Justices issue more orders from Friday’s conference, decline to fast-track election-related cases
The Supreme Court on Monday morning issued more orders from the justices’ private conference last week. After adding 14 new cases to their docket for the term on Friday afternoon, the justices were not expected to grant review in additional cases on Monday – and they did not. Monday’s order list was nonetheless noteworthy because the justices turned down a group of requests to expedite the consideration of petitions for review in cases seeking to undo the results of the 2020 presidential election. The denial confirms that the justices will not consider the petitions until after the inauguration of President-elect Joe Biden, effectively rendering the disputes moot.
The eight petitions challenge the election procedures and results in the four battleground states of Arizona, Georgia, Pennsylvania and Wisconsin, all of which Biden won. Numerous lower courts rejected the challenges, prompting President Donald Trump’s campaign along with Republican allies of the president to file last-ditch appeals to the Supreme Court. Lawyers for the challengers had asked the justices to fast-track the court’s consideration of the petitions, generally requesting that responses opposing review be filed by late December or early January, to allow the court to weigh in before Congress counted the electoral votes on Jan. 6. But the justices – whose last regularly scheduled conference before Jan. 6 took place on Dec. 11 – declined to consider the requests to fast-track until their next regularly scheduled conference, on Jan. 8, and then denied them without explanation. The justices are now not likely to consider any of the petitions until mid- to late February at the earliest, well after Biden’s inauguration on Jan. 20, when it will be too late for the court to grant any of the relief related to the 2020 election that the challengers seek.
Two other election-related petitions out of Pennsylvania still stand a chance of getting taken up by the Supreme Court after the inauguration – though not in a posture that would affect the 2020 election. The petitions in Republican Party of Pennsylvania v. Boockvar and Scarnati v. Pennsylvania Democratic Party involve challenges to the Pennsylvania Supreme Court’s extension of an absentee-voting deadline last year. The challengers originally sought to undo the Pennsylvania results, but after the justices declined to intervene on an expedited basis, Republicans acknowledged in a brief on Dec. 15 that the case “cannot change the outcome” of the 2020 election. They argued nonetheless that the court should grant review in order to clarify the law for future elections.
The court considered the Boockvar and Scarnati petitions for the first time at the Jan. 8 conference. The court took no action on the petitions, and docket entries for the cases indicate they have been relisted for further consideration at this Friday’s conference.
The justices did place a different dispute, over the constitutionality of Nevada’s stay-at-home orders to deal with the COVID-19 crisis, on a fast track. The justices ordered the state to respond by Jan. 19 to a petition by Calvary Chapel Dayton Valley, a church that argues that the state’s more favorable treatment of secular venues like casinos, while restricting attendance at churches, violates the First Amendment. The Supreme Court turned down a request in July from the church for emergency relief, but the make-up of the court has changed since then, with the more conservative Justice Amy Coney Barrett replacing the late Justice Ruth Bader Ginsburg. The justices directed the church to respond by noon on Jan. 21, potentially allowing them to consider the case at their Jan. 22 conference – the last conference before their winter recess – and, if they grant review, to hear oral argument and decide the case this term.

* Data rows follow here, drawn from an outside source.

(** ** Close *)

(** X22. [Close] leaves an empty map, a stopped timer and the default as it
    was.  It saves the state of every client the way the loop of
    [SaveClients] does, and it does not write the default marker: what
    [SaveClients] asks of the platform is what [Close] asks, followed by the
    write of the marker when there is a default. *)
Theorem ClientManager_Close_saves (cm : ClientManager E) (w : W) (log : list SysCall)
    (seed : list nat) :
  clients (ClientManager_Close cm w seed).1 = ∅ /\
  saveTimer (ClientManager_Close cm w seed).1
    = match saveTimer cm with Some _ => Some TimerStopped | None => None end /\
  ListClients (ClientManager_Close cm w seed).1 seed = [] /\
  (ClientManager_Close cm w seed).2
    = fold_left save_one (range_order seed (clients cm)) w /\
  (SaveClients (W := Logged W) cm (w, log) seed).1.2
    = ((ClientManager_Close (W := Logged W) cm (w, log) seed).2.2
         ++ (if String.eqb (defaultClient cm) "" then []
             else [SysWriteFile (default_file (W := W) cm) (defaultClient cm)]))%list /\
  (forall id c data,
     clients cm !! id = Some c ->
     json_MarshalIndent (W := W) (E := E) (GetState c) = inl data ->
     exists earlier later,
       (ClientManager_Close (W := Logged W) cm (w, log) seed).2.2
         = (log ++ earlier ++ SysWriteFile (state_file (W := W) c) data :: later)%list).
Proof.
  assert (Hworld : forall (V : Type) (P : Platform V E) (v : V),
            (ClientManager_Close (W := V) cm v seed).2
              = fold_left (save_one (W := V)) (range_order seed (clients cm)) v).
  { intros V P v. unfold ClientManager_Close.
    destruct (saveTimer cm); cbn [snd set_saveTimer clients];
      apply close_loop_save_loop. }
  assert (Hlog : (ClientManager_Close (W := Logged W) cm (w, log) seed).2.2
                 = (log ++ save_loop_calls (range_order seed (clients cm)) w)%list).
  { rewrite (Hworld (Logged W) _ (w, log)), save_loop_logged. reflexivity. }
  split; [| split; [| split; [| split; [| split]]]].
  - unfold ClientManager_Close. destruct (saveTimer cm); reflexivity.
  - unfold ClientManager_Close.
    destruct (saveTimer cm) eqn:Htimer; cbn; rewrite ?Htimer; reflexivity.
  - unfold ListClients, ClientManager_Close.
    destruct (saveTimer cm); cbn; rewrite range_order_empty; reflexivity.
  - apply Hworld.
  - rewrite Hlog, SaveClients_logged, <- app_assoc. reflexivity.
  - intros id c data Hc Hdata. rewrite Hlog.
    assert (Hin : (id, c) ∈ range_order seed (clients cm))
      by (apply elem_of_range_order, Hc).
    apply list_elem_of_split in Hin as (before & after & Horder).
    rewrite Horder, save_loop_calls_app. cbn [save_loop_calls].
    unfold save_one_calls at 1, SaveState_calls. cbn [snd]. rewrite Hdata.
    exists (save_loop_calls before w). eexists. cbn [app]. reflexivity.
Qed.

The justices turned down Bruni v. City of Pittsburgh, a challenge to a Pittsburgh ordinance that creates a “buffer zone” around abortion clinics. Anti-abortion activists who want to be able to speak to patients entering the clinic went to court, arguing that the ordinance violates their First Amendment rights. The U.S. Court of Appeals for the 3rd Circuit concluded that the ordinance allows “sidewalk counseling,” and the challengers appealed to the Supreme Court, which on Monday announced that it would not weigh in.

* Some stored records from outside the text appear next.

(** * ts-pymfe: phase-space reconstruction helpers of [_utils.py]

    A shallow embedding of [standardize_ts], [nn], [embed_dim_fnn] and
    [embed_dim_cao] of [src/ts/_utils.py], and of [ft_emb_dim_cao] of
    [src/ts/general.py], together with the numpy / scipy / sklearn primitives
    they call.

    The second part embeds the other array helpers of [_utils.py], the
    simple descriptors of [general.py] and the naive forecasters of
    [src/ts/_models.py].

    Numbers.  The arrays of the program hold IEEE doubles.  Here a finite
    double is an exact real number (type [R]), and the statements are those
    that do not depend on how an operation is rounded.  Three kinds of
    places do depend on it and are modelled as such: a product whose
    ceiling is taken is rounded first ([rounding]), the indices of the
    seasonal forecaster are [int64] values that wrap around ([wrap64]), and
    the standardization is run once more in binary64 arithmetic (module
    [F64]).  The special values that the program produces on purpose
    ([np.inf] in the masked distance matrix, [np.nan] in the profiles) are
    kept: type [num]. *)

From Stdlib Require Import Reals Lra Lia List ZArith Bool Psatz.
From Stdlib Require String.
From Stdlib Require PrimFloat.
Import ListNotations.

Open Scope R_scope.

(** ** Python exceptions *)

Inductive exn : Type :=
| ValueError
| NameError
| IndexError.

Inductive result (A : Type) : Type :=
| Ok (a : A)
| Raise (e : exn).

Arguments Ok {A} a.
Arguments Raise {A} e.

Definition bind {A B : Type} (m : result A) (k : A -> result B) : result B :=
  match m with
  | Ok a => k a
  | Raise e => Raise e
  end.

Notation "x <- m ;; k" := (bind m (fun x => k))
  (at level 61, m at next level, right associativity).

(** ** numpy primitives *)

Module Np.

(** Comparisons of reals as booleans. *)
Definition Rltb (x y : R) : bool := if Rlt_dec x y then true else false.
Definition Rleb (x y : R) : bool := if Rle_dec x y then true else false.
Definition Reqb (x y : R) : bool := if Req_dec_T x y then true else false.

(** A double: a finite value, an infinity or NaN. *)
Inductive num : Type :=
| Fin (r : R)
| PInf
| NInf
| NaN.


Definition nadd (a b : num) : num :=
  match a, b with
  | NaN, _ | _, NaN => NaN
  | PInf, NInf | NInf, PInf => NaN
  | PInf, _ | _, PInf => PInf
  | NInf, _ | _, NInf => NInf
  | Fin x, Fin y => Fin (x + y)
  end.


(** The sign of an infinity times (or over) a finite factor; zero times
    infinity is NaN. *)
Definition inf_scaled (pos : bool) (y : R) : num :=
  if Reqb y 0 then NaN
  else if xorb pos (Rltb 0 y) then NInf else PInf.

Definition nmul (a b : num) : num :=
  match a, b with
  | NaN, _ | _, NaN => NaN
  | Fin x, Fin y => Fin (x * y)
  | PInf, Fin y | Fin y, PInf => inf_scaled true y
  | NInf, Fin y | Fin y, NInf => inf_scaled false y
  | PInf, PInf | NInf, NInf => PInf
  | PInf, NInf | NInf, PInf => NInf
  end.

(** Division as numpy does it on arrays: no exception, x/0 is an infinity of
    the sign of x, 0/0 and inf/inf are NaN.  (Zero has no sign here.) *)
Definition ndiv (a b : num) : num :=
  match a, b with
  | NaN, _ | _, NaN => NaN
  | Fin x, Fin y =>
      if Reqb y 0
      then (if Reqb x 0 then NaN else if Rltb 0 x then PInf else NInf)
      else Fin (x / y)
  | Fin _, (PInf | NInf) => Fin 0
  | PInf, Fin y => if Rltb y 0 then NInf else PInf
  | NInf, Fin y => if Rltb y 0 then PInf else NInf
  | (PInf | NInf), (PInf | NInf) => NaN
  end.


(** [a < b]; every comparison with NaN is false. *)
Definition nlt (a b : num) : bool :=
  match a, b with
  | NaN, _ | _, NaN => false
  | Fin x, Fin y => Rltb x y
  | NInf, (Fin _ | PInf) => true
  | Fin _, PInf => true
  | _, _ => false
  end.

Definition ngt (a b : num) : bool := nlt b a.

Definition nle (a b : num) : bool :=
  match a, b with
  | NaN, _ | _, NaN => false
  | Fin x, Fin y => Rleb x y
  | NInf, _ => true
  | _, PInf => true
  | _, _ => false
  end.

(** [np.maximum]: NaN wins. *)
Definition maximum (a b : num) : num :=
  match a, b with
  | NaN, _ | _, NaN => NaN
  | _, _ => if nlt a b then b else a
  end.

(** [np.isclose(a, 0.0)] with the default [rtol = 1e-05], [atol = 1e-08]:
    [|a - 0| <= atol + rtol * |0|] for a finite [a]; an infinity or NaN is
    never close to zero. *)
Definition isclose_atol : R := 1 / 100000000.

Definition isclose0 (a : num) : bool :=
  match a with
  | Fin x => Rleb (Rabs (x - 0)) isclose_atol
  | _ => false
  end.

Definition Rsum (l : list R) : R := fold_right Rplus 0 l.

Definition nsum (l : list num) : num := fold_right nadd (Fin 0) l.

(** [np.mean] of a 1-D array of finite values; NaN on the empty array. *)
Definition Rmean (l : list R) : num :=
  match l with
  | [] => NaN
  | _ => Fin (Rsum l / INR (length l))
  end.

(** [np.mean] of a 1-D array of doubles. *)
Definition mean (l : list num) : num :=
  match l with
  | [] => NaN
  | _ => ndiv (nsum l) (Fin (INR (length l)))
  end.

(** [np.mean] of a boolean array: [True] counts as 1, [False] as 0. *)
Definition mean_bool (l : list bool) : num :=
  Rmean (map (fun b : bool => if b then 1 else 0) l).

(** Population variance and [np.std] (ddof = 0). *)
Definition Rvar (l : list R) : R :=
  let m := Rsum l / INR (length l) in
  Rsum (map (fun x => (x - m) * (x - m)) l) / INR (length l).

Definition std (l : list R) : num :=
  match l with
  | [] => NaN
  | _ => Fin (sqrt (Rvar l))
  end.

(** [np.argmin] of a non-empty 1-D array without NaN: the first index of the
    minimum.  [argmin_from i best bv l] scans [l], whose first element has
    index [i], holding the best index and value so far. *)
Fixpoint argmin_from (i best : nat) (bv : num) (l : list num) : nat :=
  match l with
  | [] => best
  | v :: tl =>
      if nlt v bv then argmin_from (S i) i v tl
      else argmin_from (S i) best bv tl
  end.

Definition argmin (l : list num) : nat :=
  match l with
  | [] => 0%nat
  | v :: tl => argmin_from 1 0 v tl
  end.




(** [np.arange(1, n + 1)] for an integer [n]. *)
Definition arange1 (n : Z) : list Z :=
  map (fun k => Z.of_nat (S k)) (seq 0 (Z.to_nat n)).

(** [a[i:] = v] on a 1-D array. *)
Definition fill_from {A : Type} (i : nat) (v : A) (a : list A) : list A :=
  firstn i a ++ repeat v (length a - i).

(** [a[i] = v] on a 1-D array, for an index in range. *)
Fixpoint set_item {A : Type} (i : nat) (v : A) (a : list A) : list A :=
  match a, i with
  | [], _ => []
  | _ :: tl, O => v :: tl
  | x :: tl, S j => x :: set_item j v tl
  end.

End Np.

(** ** scipy.spatial.distance *)

Module Scipy.

(** The Chebyshev distance [max_k |u_k - v_k|]. *)
Definition chebyshev (u v : list R) : R :=
  fold_right Rmax 0 (map (fun p => Rabs (fst p - snd p)) (combine u v)).

(** [cdist(XA, XB, metric)]: the matrix of the distances of every row of
    [XA] to every row of [XB]. *)
Definition cdist (metric : list R -> list R -> R)
    (XA XB : list (list R)) : list (list R) :=
  map (fun u => map (fun v => metric u v) XB) XA.

End Scipy.

(** ** sklearn.preprocessing *)

Module Sklearn.

(** A scale of zero (a constant feature) is replaced by one. *)
Definition handle_zeros_in_scale (scale : R) : R :=
  if Np.Reqb scale 0 then 1 else scale.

Justice Clarence Thomas filed a statement regarding the court’s decision to stay out of the dispute. He wrote that “buffer zones” like Pittsburgh’s “often impose serious limits on free speech.” Moreover, he observed, the test that the Supreme Court used in upholding the constitutionality of a “buffer zone” law in a 2000 case conflicts with the court’s “current First Amendment doctrine.” Thomas agreed that the court was right to deny review in this case “because it involves unclear, preliminary questions about the proper interpretation of state law.” But he added that the justices should “take up this issue in an appropriate case to resolve the glaring tension in our precedents.”
The justices did not act on several other high-profile cases, including Dobbs v. Jackson Women’s Health Org., the challenge to a Mississippi law that generally bans abortions after 15 weeks of pregnancy, and United States v. Tsarnaev, the federal government’s petition to review the case of Boston Marathon bomber Dzhokhar Tsarnaev, whose death sentences the 1st Circuit vacated. The justices considered all of these cases for the first time at last week’s conference, and they have already been relisted for consideration again at Friday’s conference.